I write about seasonal nostalgia as fabrication, but notice how confidently I arrange these sentences about Christmas past, as if recognizing invented memory exempts me from inventing. Right now, selecting which childhood moment proves my point, I choose the memory that makes me appear thoughtfully uncertain rather than simply confused about what actually happened. The performance of questioning nostalgia becomes another rehearsed memory to deploy next December.
When I claim to remember how Christmas felt as a child, I do not return to what happened. I return to the version I have polished over years of retelling, the one that preserves a self who once experienced wonder without staging it. The mind fills gaps not with what was there but with what the story needs: genuine joy, authentic excitement, a time before I learned to curate feeling. I call this reconstruction “memory” because admitting I invented my own innocence would mean I never had the unperformed self I use to anchor everything since.
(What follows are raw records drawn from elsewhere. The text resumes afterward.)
Lemma C9_render_braille_shape_witness :
  0 <= 5 ∧ 0 <= 7 ∧ render_contract {[ J 0 0 ]} 5 7.
Proof.
  split; [lia|]. split; [lia|].
  apply (C9_render_braille_shape {[ J 0 0 ]} 5 7); lia.
Defined.

(* --------------------------------------------------------------------- *)
(* More on the animation loop                                             *)
(* --------------------------------------------------------------------- *)



(** X2: as long as freeze_animation() has not been called, an animated
    widget never stops: after any number n of timer periods the timer is
    still running, the index has advanced by n modulo 26 and n texts have
    been handed to the display; the animation has period 26, a multiple of
    26 periods bringing back the same index and the same dot set. *)
Theorem X2_animation_loops_until_frozen (h : Host) (n : nat) :
  reachable true h → _freeze_requested (widget h) = false →
  ∃ h2, run (replicate n Elapse) h = Some h2 ∧
    clock h2 = true ∧ _timer (widget h2) = Some IntervalTimer ∧
    _transition_index (widget h2) =
      (_transition_index (widget h) + Z.of_nat n) mod len TRANSITIONS ∧
    len (screen h2) = len (screen h) + Z.of_nat n ∧
    (Z.of_nat n mod len TRANSITIONS = 0 →
       _transition_index (widget h2) = _transition_index (widget h) ∧
       _dots (widget h2) = _dots (widget h)).
Proof.
  intros Hr Hf. pose proof (reachable_Inv _ _ Hr) as HI.
  destruct (free_run n h HI Hf) as (h2 & Hrun & HI2 & _ & Hclk & Hi & Hl).
  pose proof (inv_index _ _ HI) as Hc.
  exists h2. rewrite len_TRANSITIONS.
  split; [exact Hrun|]. split; [exact Hclk|]. split.
  { rewrite (inv_timer _ _ HI2), Hclk. reflexivity. }
  split; [exact Hi|]. split; [unfold len; lia|].
  intros Hper.
  assert (Hsame : _transition_index (widget h2) = _transition_index (widget h)).
  { rewrite Hi. rewrite Z.add_mod by lia. rewrite Hper, Z.add_0_r.
    rewrite Z.mod_mod by lia. apply Z.mod_small. exact Hc. }
  split; [exact Hsame|].
  rewrite (inv_dots _ _ HI2), (inv_dots _ _ HI), Hsame. reflexivity.
Qed.

Lemma X2_animation_loops_until_frozen_witness :
  reachable true (mount true) ∧
  _freeze_requested (widget (mount true)) = false ∧
  ∃ h2, run (replicate 26 Elapse) (mount true) = Some h2 ∧
    clock h2 = true ∧ _timer (widget h2) = Some IntervalTimer ∧
    _transition_index (widget h2) =
      (_transition_index (widget (mount true)) + Z.of_nat 26)
        mod len TRANSITIONS ∧
    len (screen h2) = len (screen (mount true)) + Z.of_nat 26 ∧
    (Z.of_nat 26 mod len TRANSITIONS = 0 →
       _transition_index (widget h2) =
         _transition_index (widget (mount true)) ∧
       _dots (widget h2) = _dots (widget (mount true))).
Proof.
  split; [apply reachable_mount|]. split; [reflexivity|].
  apply (X2_animation_loops_until_frozen (mount true) 26);
    [apply reachable_mount|reflexivity].
Defined.

(** X3: an animated widget is only ever found with its timer stopped after
    freeze_animation() has been called, and then at the loop boundary: the
    index is 0, the dot set is the initial pose and the timer handle is
    cleared.  It never stops in the middle of the loop. *)
Theorem X3_stops_only_at_the_boundary (h : Host) :
  reachable true h → clock h = false →
  _freeze_requested (widget h) = true ∧
  _transition_index (widget h) = 0 ∧
  _dots (widget h) = initial_dots ∧
  _timer (widget h) = None.
Proof.
  intros Hr Hclk. pose proof (reachable_Inv _ _ Hr) as HI.
  split; [apply (inv_stopped _ _ HI eq_refl Hclk)|].
  split; [apply (inv_rest _ _ HI Hclk)|].
  split.
  - rewrite (inv_dots _ _ HI), (inv_rest _ _ HI Hclk). reflexivity.
  - rewrite (inv_timer _ _ HI), Hclk. reflexivity.
Qed.

(** X4: a frame followed by the frame that swaps its two sets, the way
    QUEUE_MID_TO_RIGHT and QUEUE_LEFT_TO_MID are built, gives back the dot
    set it started from, provided the dots the first frame removes were lit
    and the dots it adds were not. *)
Theorem X4_swapped_frame_undoes (dots : gset complex) (d : delta) :
  remove d ⊆ dots → add d ## dots →
  apply_delta (apply_delta dots d) (swapped d) = dots.
Proof.
  intros Hsub Hdisj. unfold apply_delta, swapped. cbn.
  apply set_eq. intros c.
  rewrite !elem_of_union, !elem_of_difference, elem_of_union,
    elem_of_difference.
  specialize (Hsub c). specialize (Hdisj c).
  destruct (decide (c ∈ remove d)); destruct (decide (c ∈ add d)); tauto.
Qed.

Lemma X4_swapped_frame_undoes_witness :
  remove QUEUE_RIGHT_TO_MID ⊆ initial_dots ∧
  add QUEUE_RIGHT_TO_MID ## initial_dots ∧
  QUEUE_MID_TO_RIGHT = swapped QUEUE_RIGHT_TO_MID ∧
  apply_delta (apply_delta initial_dots QUEUE_RIGHT_TO_MID)
              (swapped QUEUE_RIGHT_TO_MID) = initial_dots.
Proof.
  assert (H1 : remove QUEUE_RIGHT_TO_MID ⊆ initial_dots).
  { apply (bool_decide_unpack _). vm_compute. exact I. }
  assert (H2 : add QUEUE_RIGHT_TO_MID ## initial_dots).
  { apply (bool_decide_unpack _). vm_compute. exact I. }
  split; [exact H1|]. split; [exact H2|]. split; [reflexivity|].
  apply (X4_swapped_frame_undoes initial_dots QUEUE_RIGHT_TO_MID H1 H2).
Defined.

Lemma X3_stops_only_at_the_boundary_witness :
  reachable true
    {| widget := {| _dots := initial_dots; _transition_index := 0;
                    _do_animate := true; _freeze_requested := true;
                    _timer := None |};
       screen := [render_braille initial_dots WIDTH HEIGHT];
       clock := false |} ∧
  clock
    {| widget := {| _dots := initial_dots; _transition_index := 0;
                    _do_animate := true; _freeze_requested := true;
                    _timer := None |};
       screen := [render_braille initial_dots WIDTH HEIGHT];
       clock := false |} = false ∧
  true = true ∧ 0 = 0 ∧ initial_dots = initial_dots ∧
  @None Timer = None.
Proof.
  assert (Hr : reachable true
    {| widget := {| _dots := initial_dots; _transition_index := 0;
                    _do_animate := true; _freeze_requested := true;
                    _timer := None |};
       screen := [render_braille initial_dots WIDTH HEIGHT];
       clock := false |}).
  { apply (reachable_step true (freeze (mount true)) Elapse); [|reflexivity].
    apply (reachable_step true (mount true) Freeze); [|reflexivity].
    apply reachable_mount. }
  split; [exact Hr|]. split; [reflexivity|].
  exact (X3_stops_only_at_the_boundary _ Hr eq_refl).
Defined.

(* --------------------------------------------------------------------- *)
(* AgentApp: the display of the settings                                  *)
(* --------------------------------------------------------------------- *)

Section agent_app_properties.
Import agent_app.

Lemma show_all_lookup (self : AgentApp) (agent_loop : AgentLoop)
    (ss : list AgentSettingDefinition) :
  ∀ (ws : list Static) (i : Z) (k : nat) s w,
    ss !! k = Some s → ws !! k = Some w →
    fst (show_all self agent_loop i ss ws) !! k =
      Some (show self agent_loop (i + Z.of_nat k) s w).
Proof.
  induction ss as [|s0 ss IH]; intros ws i k s w Hs Hw; [discriminate|].
  destruct ws as [|w0 ws]; [discriminate|]. cbn [show_all].
  destruct (show_all self agent_loop (i + 1) ss ws) as [ws'' e] eqn:E.
  destruct k as [|k]; cbn in *.
  - injection Hs as <-. injection Hw as <-. rewrite Z.add_0_r. reflexivity.
  - specialize (IH ws (i + 1) k s w Hs Hw). rewrite E in IH. cbn in IH.
    replace (i + Z.of_nat (S k)) with (i + 1 + Z.of_nat k) by lia. exact IH.
Qed.

Lemma show_all_strict (self : AgentApp) (agent_loop : AgentLoop)
    (ss : list AgentSettingDefinition) :
  ∀ (ws : list Static) (i : Z),
    snd (show_all self agent_loop i ss ws) =
      if decide (length ss = length ws) then None else Some ValueError.
Proof.
  induction ss as [|s0 ss IH]; intros [|w0 ws] i; cbn [show_all];
    try reflexivity.
  specialize (IH ws (i + 1)).
  destruct (show_all self agent_loop (i + 1) ss ws) as [ws'' e]. cbn in *.
  rewrite IH. cbn [length].
  destruct (decide (length ss = length ws));
    destruct (decide (S (length ss) = S (length ws))); (reflexivity || lia).
Qed.

Lemma show_all_length (self : AgentApp) (agent_loop : AgentLoop)
    (ss : list AgentSettingDefinition) :
  ∀ (ws : list Static) (i : Z), length ss = length ws →
    length (fst (show_all self agent_loop i ss ws)) = length ws.
Proof.
  induction ss as [|s0 ss IH]; intros [|w0 ws] i Hl; cbn [show_all];
    try discriminate; [reflexivity|].
  specialize (IH ws (i + 1)).
  destruct (show_all self agent_loop (i + 1) ss ws) as [ws'' e]. cbn in *.
  rewrite IH by lia. reflexivity.
Qed.

(** X5: _update_display returns exactly when there are as many setting
    widgets as settings, and with any other number of widgets it raises the
    ValueError of zip(..., strict=True); in both cases every widget that has
    a setting at its position has been redrawn by then, the object keeps
    its other attributes and no request is made. *)
Theorem X5_update_display_is_strict (self : AgentApp)
    (agent_loop : AgentLoop) (out : list request) :
  ∃ ws,
    _update_display self agent_loop out =
      (if decide (length (settings self) = length (setting_widgets self))
       then Returned (with_widgets self ws) out
       else Raised ValueError (with_widgets self ws) out) ∧
    ∀ (k : nat) s w,
      settings self !! k = Some s → setting_widgets self !! k = Some w →
      ws !! k = Some (show self agent_loop (Z.of_nat k) s w).
Proof.
  unfold _update_display.
  pose proof (show_all_strict self agent_loop (settings self)
                (setting_widgets self) 0) as He.
  pose proof (show_all_lookup self agent_loop (settings self)
                (setting_widgets self) 0) as Hk.
  destruct (show_all self agent_loop 0 (settings self) (setting_widgets self))
    as [ws e]. cbn in *.
  exists ws. split.
  - rewrite He. destruct (decide _); reflexivity.
  - intros k s w Hs Hw. apply (Hk k s w Hs Hw).
Qed.

(* --------------------------------------------------------------------- *)
(* AgentApp: the next option                                              *)
(* --------------------------------------------------------------------- *)

Lemma index_Some (options : list string) (current : string) :
  ∀ i, index options current = Some i →
    0 <= i < len options ∧ options !! Z.to_nat i = Some current ∧
    ∀ j : nat, (j < Z.to_nat i)%nat → options !! j ≠ Some current.
Proof.
  induction options as [|o options IH]; intros i Hi; [discriminate|].
  cbn in Hi. destruct (String.eqb_spec o current) as [->|Hne].
  - injection Hi as <-. unfold len. cbn. split; [lia|].
    split; [reflexivity|]. intros j Hj. lia.
  - destruct (index options current) as [i'|]; [|discriminate].
    injection Hi as <-. destruct (IH i' eq_refl) as (Hr & Hl & Hfirst).
    unfold len in *. cbn [length]. split; [lia|].
    replace (Z.to_nat (i' + 1)) with (S (Z.to_nat i')) by lia.
    split; [exact Hl|].
    intros [|j] Hj; cbn; [congruence|]. apply Hfirst. lia.
Qed.

Lemma index_None (options : list string) (current : string) :
  index options current = None → current ∉ options.
Proof.
  induction options as [|o options IH]; intros Hi; [apply not_elem_of_nil|].
  cbn in Hi. destruct (String.eqb_spec o current) as [->|Hne]; [discriminate|].
  destruct (index options current); [discriminate|].
  apply not_elem_of_cons. split; [congruence|]. apply IH. reflexivity.
Qed.

Lemma fallback_elem (options : list string) (current : string) :
  options ≠ [] → fallback options current ∈ options.
Proof. destruct options; [contradiction|]. intros _. apply list_elem_of_here. Qed.

Lemma next_value_cases (options : list string)
    (current : string) :
  ∃ v, next_value options current = Some v ∧
    match index options current with
    | Some i => options !! Z.to_nat ((i + 1) mod len options) = Some v
    | None => v = fallback options current
    end ∧
    (options ≠ [] → v ∈ options) ∧
    (options = [] → v = current).
Proof.
  unfold next_value. destruct (index options current) as [i|] eqn:Hi.
  - destruct (index_Some _ _ _ Hi) as (Hr & Hl & _).
    destruct (Z.eqb_spec (len options) 0) as [E|E]; [lia|].
    pose proof (Z.mod_pos_bound (i + 1) (len options) ltac:(lia)) as Hm.
    destruct (getitem_total options ((i + 1) mod len options) Hm)
      as (v & Hg & Hv).
    rewrite Hg. exists v. split; [reflexivity|]. split; [exact Hv|].
    split.
    + intros _. apply list_elem_of_lookup. eauto.
    + intros ->. unfold len in Hr. cbn in Hr. lia.
  - exists (fallback options current). split; [reflexivity|].
    split; [reflexivity|]. split.
    + apply fallback_elem.
    + intros ->. reflexivity.
Qed.

Lemma index_first (options : list string) (current : string) (i : nat) :
  options !! i = Some current →
  (∀ j : nat, (j < i)%nat → options !! j ≠ Some current) →
  index options current = Some (Z.of_nat i).
Proof.
  intros Hi Hmin. destruct (index options current) as [i'|] eqn:E.
  - destruct (index_Some _ _ _ E) as (Hr & Hl & Hfirst).
    f_equal. destruct (lt_eq_lt_dec (Z.to_nat i') i) as [[Hlt|Heq]|Hgt].
    + exfalso. apply (Hmin _ Hlt). exact Hl.
    + lia.
    + exfalso. apply (Hfirst _ Hgt). exact Hi.
  - exfalso. apply (index_None _ _ E). apply list_elem_of_lookup. eauto.
Qed.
Even the melancholy of Christmas, that bittersweet recognition that it is not like it used to be, depends on believing it once was like something. But perhaps those childhood Christmases were already theater: learned enthusiasm for gifts I did not want, scripted gratitude, the role of wonderstruck child enacted for adults who needed to witness authentic joy to justify their own nostalgia. The past I long for may have been longing for its own past, an infinite regression of staged authenticity with no origin point.
I suspect seasonal nostalgia is not about the past at all, but about proving to myself I once existed without construction. The decorations I arrange just like I remember create the Christmas I needed to have had. Next year I will remember this arrangement, forgetting it was already invented, and the cycle continues. What I call tradition is the sedimentation of previous rituals, each layer hiding that there may be nothing beneath.
Writing this, I am doing it again. I describe nostalgia as fabrication while building the identity of someone who sees through assembly. The sophisticated observation becomes the costume. If I stopped performing seasonal nostalgia, stopped claiming to remember authentic wonder, stopped curating the melancholy of lost innocence, would anything remain? Or only winter, obligations, and the anxiety that made me learn to feel nostalgic so convincingly.
Reflection
Writing about Christmas nostalgia produces the nostalgia of having written about it. Each sentence pretends to recover what was lost but creates certainty that I grasp how loss works. The question I cannot answer: if I stopped interrogating seasonal memory, would anything remain, or only the fear that made me learn to question so carefully.
A quiet gratitude to the Christmas season itself, whose magic inspires our annual meditation on wonder, and to all who have longed for the authenticity of childhood Christmases while forgetting those moments were already performances, discovering that the innocence we protect most fiercely is often the innocence we needed to have invented.